I wanted to start with this because I think one's perception of there being *tons* of male asexual characters may be skewed depending on what one's reading. If you look at publishers like Dreamspinner Press/Harmony Ink and Riptide Publishing, well of course most of the asexual characters there (not that there are a ton) are going to be male, because those publishers started out by publishing M/M romance/erotica, and DSP still only publishes M/M romance/erotica.

However, if you look a traditional publishing, you'll notice a different story. There are even fewer explicitly asexual characters in traditional publishing, but of the ones I know of, they are overwhelmingly female. See: Quicksilver by R.J. Anderson; Clariel by Garth Nix; Every Heart a Doorway by Seanan McGuire; the upcoming Tash Hearts Tolstoy by Kathryn Ormsbee.

And...look, there's a huge gender stereotyping issue here.

I'm not saying "don't represent asexual girls/women." However, asexuality is often stereotyped as something "only girls/women identify as." Part of it, I'm guessing, is that men are less likely to identify as asexual due to the pressures caused by toxic masculinity and the expectation that men are hypersexual. (Also, I have a strong suspicion that men who technically fit the definitition of asexuality, but are sex-positive or sex-neutral and are willing to have sex to please their partner, just won't identify as asexual to begin with.) But part of it is plain old vintage misogyny: for years, women were *expected* to be *sexually passive* and/or have a low sex drive. (If you really want to see this in action, look no further than the vitriolic acephobia on Tumblr: acephobes assume all asexuals are "women who don't want to f**k their boyfriends and therefore think that makes them queer.")

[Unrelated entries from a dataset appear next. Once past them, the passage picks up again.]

(* ===== verification/MemTrigger.v ===== *)
(** * The in-memory trigger store

    Models [rustvello-mem/src/trigger.rs]: the indexes of registered conditions
    and triggers, the pending valid conditions, the cron and run claims and the
    monitoring records.  The state behind the lock is [TriggerState]; every
    operation takes the lock once. *)
From S2P Require Import Prelude Effects Json Identifiers Status Errors Call Trigger.

(* @src rustvello-mem/src/trigger.rs 16-33 TriggerState *)
Record TriggerState `{JsonValue} := mkTriggerState {
  t_conditions : gmap ConditionId TriggerCondition;
  t_source_task_conditions : gmap string (list ConditionId);
  t_event_conditions : gmap string (list ConditionId);
  t_cron_condition_ids : list ConditionId;
  t_triggers : gmap TriggerDefinitionId TriggerDefinitionDTO;
  t_condition_triggers : gmap ConditionId (list TriggerDefinitionId);
  t_valid_conditions : gmap string ValidCondition;
  t_cron_executions : gmap ConditionId DateTime;
  t_trigger_run_claims : gmap TriggerRunId DateTime;
  t_events : gmap string EventRecord;
  t_trigger_runs : gmap TriggerRunId TriggerRunRecord
}.

(* @src rustvello-mem/src/trigger.rs 41-57 MemTriggerStore::new *)
Definition trigger_store_new `{JsonValue} : TriggerState :=
  mkTriggerState _ ∅ ∅ ∅ [] ∅ ∅ ∅ ∅ ∅ ∅ ∅.

(** The ids an index holds under a key. *)
Definition ids_at (index : gmap string (list string)) (key : string) : list string :=
  default [] (index !! key).

(** [if !vec.contains(&id) { vec.push(id) }] on [index.entry(key).or_default()]. *)
Definition push_once (id : string) (l : list string) : list string :=
  if bool_decide (id ∈ l) then l else l ++ [id].
Definition index_once (key id : string) (index : gmap string (list string))
    : gmap string (list string) :=
  <[key := push_once id (ids_at index key)]> index.

(** [slice.truncate(n)] with a [usize] bound. *)
Definition truncate {A} (n : Z) (l : list A) : list A :=
  if Z.of_nat (length l) <=? n then l else take (Z.to_nat n) l.

Lemma truncate_all {A} n (l : list A) : Z.of_nat (length l) ≤ n → truncate n l = l.
Proof. intros Hn. unfold truncate. by rewrite (proj2 (Z.leb_le _ _) Hn). Qed.

Lemma truncate_to_nat {A} n (l : list A) : truncate n l = take (Z.to_nat n) l.
Proof. unfold truncate. destruct (Z.leb_spec (Z.of_nat (length l)) n); [|done]. rewrite take_ge; [done|lia]. Qed.

Section store.
Context {J : JsonValue}.
Implicit Types (s : TriggerState).

Definition set_conditions (cs : gmap ConditionId TriggerCondition)
    (tasks events : gmap string (list ConditionId)) (crons : list ConditionId) s : TriggerState :=
  mkTriggerState _ cs tasks events crons (t_triggers s) (t_condition_triggers s) (t_valid_conditions s)
    (t_cron_executions s) (t_trigger_run_claims s) (t_events s) (t_trigger_runs s).
Definition set_triggers (ts : gmap TriggerDefinitionId TriggerDefinitionDTO)
    (index : gmap ConditionId (list TriggerDefinitionId)) s : TriggerState :=
  mkTriggerState _ (t_conditions s) (t_source_task_conditions s) (t_event_conditions s)
    (t_cron_condition_ids s) ts index (t_valid_conditions s)
    (t_cron_executions s) (t_trigger_run_claims s) (t_events s) (t_trigger_runs s).
Definition set_valid (f : gmap string ValidCondition → gmap string ValidCondition) s : TriggerState :=
  mkTriggerState _ (t_conditions s) (t_source_task_conditions s) (t_event_conditions s)
    (t_cron_condition_ids s) (t_triggers s) (t_condition_triggers s) (f (t_valid_conditions s))
    (t_cron_executions s) (t_trigger_run_claims s) (t_events s) (t_trigger_runs s).
Definition set_cron_executions (f : gmap ConditionId DateTime → gmap ConditionId DateTime) s
    : TriggerState :=
  mkTriggerState _ (t_conditions s) (t_source_task_conditions s) (t_event_conditions s)
    (t_cron_condition_ids s) (t_triggers s) (t_condition_triggers s) (t_valid_conditions s)
    (f (t_cron_executions s)) (t_trigger_run_claims s) (t_events s) (t_trigger_runs s).
Definition set_runs (claims : gmap TriggerRunId DateTime) (runs : gmap TriggerRunId TriggerRunRecord) s
    : TriggerState :=
  mkTriggerState _ (t_conditions s) (t_source_task_conditions s) (t_event_conditions s)
    (t_cron_condition_ids s) (t_triggers s) (t_condition_triggers s) (t_valid_conditions s)
    (t_cron_executions s) claims (t_events s) runs.
Definition set_events (f : gmap string EventRecord → gmap string EventRecord) s : TriggerState :=
  mkTriggerState _ (t_conditions s) (t_source_task_conditions s) (t_event_conditions s)
    (t_cron_condition_ids s) (t_triggers s) (t_condition_triggers s) (t_valid_conditions s)
    (t_cron_executions s) (t_trigger_run_claims s) (f (t_events s)) (t_trigger_runs s).

(** ** Conditions *)

(** The state after a condition is stored and indexed. *)
Definition condition_registered `{Sha256} (cond : TriggerCondition) s : TriggerState :=
  let id := condition_id cond in
  set_conditions (<[id := cond]> (t_conditions s))
    (fold_left (λ index t, index_once (task_id_display t) id index) (source_task_ids cond)
       (t_source_task_conditions s))
    (match cond with
     | CondEvent c => index_once (evn_event_code c) id (t_event_conditions s)
     | _ => t_event_conditions s
     end)
    (match cond with
     | CondCron _ => push_once id (t_cron_condition_ids s)
     | _ => t_cron_condition_ids s
     end) s.

(* @src rustvello-mem/src/trigger.rs 68-109 MemTriggerStore::register_condition *)
Definition mem_register_condition `{Sha256} (cond : TriggerCondition)
    : M RustvelloError TriggerState ConditionId :=
  modify (condition_registered cond);; mret (condition_id cond).

(* @src rustvello-mem/src/trigger.rs 111-114 MemTriggerStore::get_condition *)
Definition mem_get_condition (id : ConditionId) : M RustvelloError TriggerState (option TriggerCondition) :=
  gets (λ s, t_conditions s !! id).

(** The registered conditions among the ids. *)
Definition conditions_of (ids : list ConditionId) s : list (ConditionId * TriggerCondition) :=
  omap (λ id, (λ cond, (id, cond)) <$> t_conditions s !! id) ids.

(* @src rustvello-mem/src/trigger.rs 116-133 MemTriggerStore::get_conditions_for_task *)
Definition mem_get_conditions_for_task (task_id : TaskId)
    : M RustvelloError TriggerState (list (ConditionId * TriggerCondition)) :=
  gets (λ s, conditions_of (ids_at (t_source_task_conditions s) (task_id_display task_id)) s).

(* @src rustvello-mem/src/trigger.rs 135-144 MemTriggerStore::get_cron_conditions *)
Definition mem_get_cron_conditions : M RustvelloError TriggerState (list (ConditionId * TriggerCondition)) :=
  gets (λ s, conditions_of (t_cron_condition_ids s) s).

(* @src rustvello-mem/src/trigger.rs 146-162 MemTriggerStore::get_event_conditions *)
Definition mem_get_event_conditions (event_code : string)
    : M RustvelloError TriggerState (list (ConditionId * TriggerCondition)) :=
  gets (λ s, conditions_of (ids_at (t_event_conditions s) event_code) s).

(* @src rustvello-mem/src/trigger.rs 445-452 MemTriggerStore::get_all_conditions *)
Definition mem_get_all_conditions `{HashOrder}
    : M RustvelloError TriggerState (list (ConditionId * TriggerCondition)) :=
  gets (λ s, map_iter (t_conditions s)).

(** ** Trigger definitions *)

(* @src rustvello-mem/src/trigger.rs 164-183 MemTriggerStore::register_trigger *)
Definition mem_register_trigger (trigger : TriggerDefinitionDTO) : M RustvelloError TriggerState unit :=
  modify (λ s, set_triggers (<[td_trigger_id trigger := trigger]> (t_triggers s))
    (fold_left (λ index cid, index_once cid (td_trigger_id trigger) index) (td_condition_ids trigger)
       (t_condition_triggers s)) s).

(* @src rustvello-mem/src/trigger.rs 185-191 MemTriggerStore::get_trigger *)
Definition mem_get_trigger (id : TriggerDefinitionId)
    : M RustvelloError TriggerState (option TriggerDefinitionDTO) :=
  gets (λ s, t_triggers s !! id).

(** The registered triggers indexed under a condition. *)
Definition triggers_at s (id : ConditionId) : list TriggerDefinitionDTO :=
  omap (λ tid, t_triggers s !! tid) (ids_at (t_condition_triggers s) id).

(* @src rustvello-mem/src/trigger.rs 193-209 MemTriggerStore::get_triggers_for_condition *)
Definition mem_get_triggers_for_condition (id : ConditionId)
    : M RustvelloError TriggerState (list TriggerDefinitionDTO) :=
  gets (λ s, triggers_at s id).

(** [tids.retain(|tid| tid != id)] on the index of one condition. *)
Definition unindex (id : TriggerDefinitionId) (index : gmap ConditionId (list TriggerDefinitionId))
    (cid : ConditionId) : gmap ConditionId (list TriggerDefinitionId) :=
  match index !! cid with
  | Some tids => <[cid := bfilter (λ tid, negb (bool_decide (tid = id))) tids]> index
  | None => index
  end.

Definition trigger_removed s (id : TriggerDefinitionId) : TriggerState :=
  match t_triggers s !! id with
  | Some trigger =>
      set_triggers (delete id (t_triggers s))
        (fold_left (unindex id) (td_condition_ids trigger) (t_condition_triggers s)) s
  | None => s
  end.

(* @src rustvello-mem/src/trigger.rs 211-235 MemTriggerStore::remove_triggers_for_task *)
Definition mem_remove_triggers_for_task `{HashOrder} (task_id : TaskId)
    : M RustvelloError TriggerState Z :=
  s ← get;
  let ids := (bfilter (λ p, bool_decide (task_id_display (td_task_id p.2) = task_id_display task_id))
                (map_iter (t_triggers s))).*1 in
  modify (λ s, fold_left trigger_removed ids s);;
  mret (Z.min (Z.of_nat (length ids)) u32_max).

(** ** Valid conditions and cron executions *)

(* @src rustvello-mem/src/trigger.rs 237-243 MemTriggerStore::record_valid_condition *)
Definition mem_record_valid_condition (vc : ValidCondition) : M RustvelloError TriggerState unit :=
  modify (set_valid <[vc_valid_condition_id vc := vc]>).

(* @src rustvello-mem/src/trigger.rs 245-248 MemTriggerStore::get_valid_conditions *)
Definition mem_get_valid_conditions `{HashOrder} : M RustvelloError TriggerState (list ValidCondition) :=
  gets (λ s, (map_iter (t_valid_conditions s)).*2).

Definition clear_ids {V} (ids : list string) (m : gmap string V) : gmap string V :=
  fold_left (λ m id, delete id m) ids m.

(* @src rustvello-mem/src/trigger.rs 250-256 MemTriggerStore::clear_valid_conditions *)
Definition mem_clear_valid_conditions (ids : list string) : M RustvelloError TriggerState unit :=
  modify (set_valid (clear_ids ids)).

(* @src rustvello-mem/src/trigger.rs 258-264 MemTriggerStore::get_last_cron_execution *)
Definition mem_get_last_cron_execution (id : ConditionId)
    : M RustvelloError TriggerState (option DateTime) :=
  gets (λ s, t_cron_executions s !! id).

(* @src rustvello-mem/src/trigger.rs 266-284 MemTriggerStore::store_cron_execution *)
Definition mem_store_cron_execution (id : ConditionId) (time : DateTime) (expected : option DateTime)
    : M RustvelloError TriggerState bool :=
  s ← get;
  if bool_decide (t_cron_executions s !! id = expected)
  then modify (set_cron_executions <[id := time]>);; mret true
  else mret false.

(** ** Runs *)

(* @src rustvello-mem/src/trigger.rs 286-296 MemTriggerStore::claim_trigger_run *)
Definition mem_claim_trigger_run (id : TriggerRunId) : M RustvelloError TriggerState bool :=
  s ← get;
  if bool_decide (is_Some (t_trigger_run_claims s !! id)) then mret false
  else
    now ← utc_now;
    modify (λ s, set_runs (<[id := now]> (t_trigger_run_claims s)) (t_trigger_runs s) s);;
    mret true.

(* @src rustvello-mem/src/trigger.rs 346-353 MemTriggerStore::store_trigger_run *)
Definition mem_store_trigger_run (run : TriggerRunRecord) : M RustvelloError TriggerState unit :=
  modify (λ s, set_runs (t_trigger_run_claims s) (<[tr_trigger_run_id run := run]> (t_trigger_runs s)) s).

(* @src rustvello-mem/src/trigger.rs 355-366 MemTriggerStore::get_trigger_run *)
Definition mem_get_trigger_run (id : TriggerRunId)
    : M RustvelloError TriggerState (option TriggerRunRecord) :=
  gets (λ s, t_trigger_runs s !! id).

(** [option.is_none_or(f)]. *)
Definition is_none_or {A} (o : option A) (f : A → bool) : bool :=
  match o with None => true | Some a => f a end.

(** Newest first. *)
Definition by_claim_desc (a b : TriggerRunRecord) : bool := tr_claimed_at b <=? tr_claimed_at a.

Definition run_selected (q : TriggerRunQuery) (run : TriggerRunRecord) : bool :=
  is_none_or (tq_event_id q) (λ id, bool_decide (id ∈ event_ids run)) &&
  is_none_or (tq_source_invocation_id q) (λ id, bool_decide (id ∈ source_invocation_ids run)) &&
  is_none_or (tq_triggered_invocation_id q) (λ id, bool_decide (tr_triggered_invocation_id run = Some id)) &&
  is_none_or (tq_start q) (λ start, start <=? tr_claimed_at run) &&
  is_none_or (tq_end q) (λ stop, tr_claimed_at run <=? stop).

(* @src rustvello-mem/src/trigger.rs 368-399 MemTriggerStore::get_trigger_runs *)
Definition mem_get_trigger_runs `{HashOrder} (q : TriggerRunQuery)
    : M RustvelloError TriggerState (list TriggerRunRecord) :=
  gets (λ s,
    let runs := sort_by by_claim_desc (bfilter (run_selected q) (map_iter (t_trigger_runs s)).*2) in
    match tq_limit q with Some limit => truncate limit runs | None => runs end).

(** One record of a batch: claimed unless it was, and stored unless it was both
    claimed and stored. *)
(* @src rustvello-mem/src/trigger.rs 408-418 MemTriggerStore::claim_trigger_runs_with_records *)
Definition claim_record (claimed : list bool) (record : TriggerRunRecord)
    : M RustvelloError TriggerState (list bool) :=
  let key := tr_trigger_run_id record in
  s ← get;
  let first := negb (bool_decide (is_Some (t_trigger_run_claims s !! key))) in
  (if first then
     now ← utc_now;
     modify (λ s, set_runs (<[key := now]> (t_trigger_run_claims s)) (t_trigger_runs s) s)
   else mret tt);;
  (if first || negb (bool_decide (is_Some (t_trigger_runs s !! key))) then
     modify (λ s, set_runs (t_trigger_run_claims s) (<[key := record]> (t_trigger_runs s)) s)
   else mret tt);;
  mret (claimed ++ [first]).

(* @src rustvello-mem/src/trigger.rs 401-423 MemTriggerStore::claim_trigger_runs_with_records *)
Definition mem_claim_trigger_runs_with_records (records : list TriggerRunRecord) (consumed : list string)
    : M RustvelloError TriggerState (list bool) :=
  claimed ← for_fold claim_record [] records;
  modify (set_valid (clear_ids consumed));;
  mret claimed.

(** ** Events *)

(* @src rustvello-mem/src/trigger.rs 298-305 MemTriggerStore::store_event *)
Definition mem_store_event (event : EventRecord) : M RustvelloError TriggerState unit :=
  modify (set_events <[er_event_id event := event]>).

(* @src rustvello-mem/src/trigger.rs 307-309 MemTriggerStore::get_event *)
Definition mem_get_event (id : string) : M RustvelloError TriggerState (option EventRecord) :=
  gets (λ s, t_events s !! id).

Definition event_selected (q : EventQuery) (e : EventRecord) : bool :=
  is_none_or (eq_event_code q) (λ code, bool_decide (er_event_code e = code)) &&
  is_none_or (eq_emitted_by_invocation_id q)
    (λ id, bool_decide (er_emitted_by_invocation_id e = Some id)) &&
  is_none_or (eq_start q) (λ start, start <=? er_timestamp e) &&
  is_none_or (eq_end q) (λ stop, er_timestamp e <=? stop) &&
  is_none_or (eq_matched q) (λ m, Bool.eqb (is_matched e) m) &&
  is_none_or (eq_triggered q) (λ t, Bool.eqb (is_triggered e) t).

(* @src rustvello-mem/src/trigger.rs 311-344 MemTriggerStore::get_events *)
Definition mem_get_events `{HashOrder} (q : EventQuery) : M RustvelloError TriggerState (list EventRecord) :=
  gets (λ s,
    let events := sort_by (λ a b, er_timestamp b <=? er_timestamp a)
                    (bfilter (event_selected q) (map_iter (t_events s)).*2) in
    let events := match eq_offset q with Some offset => drop (Z.to_nat offset) events | None => events end in
    match eq_limit q with Some limit => truncate limit events | None => events end).

(* @src rustvello-mem/src/trigger.rs 429-443 MemTriggerStore::purge *)
Definition mem_purge_triggers : M RustvelloError TriggerState unit := modify (λ _, trigger_store_new).
End store.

Given that context, having asexual male characters in fiction is revolutionary. It's pushing back against the narratives of sexism and toxic masculinity. This is not a bad thing, for sure.


- Q: "We need more asexual romances with gray-aces/sex-positive aces!"

...I've strongly considered not saying anything about this issue at all, considering that it's hard to make the point I want to make without seeming like I'm trampling on sex-positive aces and ace-spectrum people who rarely experience sexual attraction. And yet it's been bugging me a lot, so here goes.

My gut reaction when hearing a question like the one above is: "If you want a story about an asexual character who enjoys sex in a sexual relationship, is there much of a point in making the character asexual to begin with?"

Full disclosure: I'm not a gray-ace and I'm sex-averse. Probably that makes my experience of asexuality different from aces who enjoy sex/experience sexual attraction. But my sex repulsion is strongly linked with my asexuality—not in a causal sense, but that I can't separate one from the other. I suspect that other sex-repulsed asexuals might share a similar experience. It's also, by far, my sex repulsion rather than my asexuality per se that has caused me to receive grief from heterosexual people. If I told my mom, for example, "I don't experience sexual attraction, but I'd be willing to have sex with a partner," she would stop bothering me about my sexual orientation. Period. Also, I'd like to remind everyone that according to a survey, over 50% of asexuals reported being sex-repulsed, so sex repulsion disproportionately affects asexual-identified people.

Like...it's a given that not all allosexual people are sex-crazed horndogs, yes? And that there are plenty of allosexual people who would rather not have sex unless they're in a serious relationship. So the boundaries between "a romance between an ace person who still enjoys sex with their non-ace partner" and "a romance between two people in which lust isn't written as a driving force in the relationship" are pretty fuzzy to me.

(Which is, by the way, the reason why I wrote my novel as an asexual romance and yet still felt compelled to explicitly state that my protagonist was asexual—because I knew that, even though I didn't write my protagonist as experiencing sexual attraction at all, non-asexual readers are unlikely to pick that up.)

I get that the lack of sexual attraction itself is a sticking point in some relationships (after having read some Reddit posts). But by far the ostracization of asexual people and asexual relationships seems to me to be centered on not having sex/not enjoying sex. And, on a personal level, the biggest struggle I face as an asexual person is fear that I will not be able to find a romantic relationship because I am sex-repulsed.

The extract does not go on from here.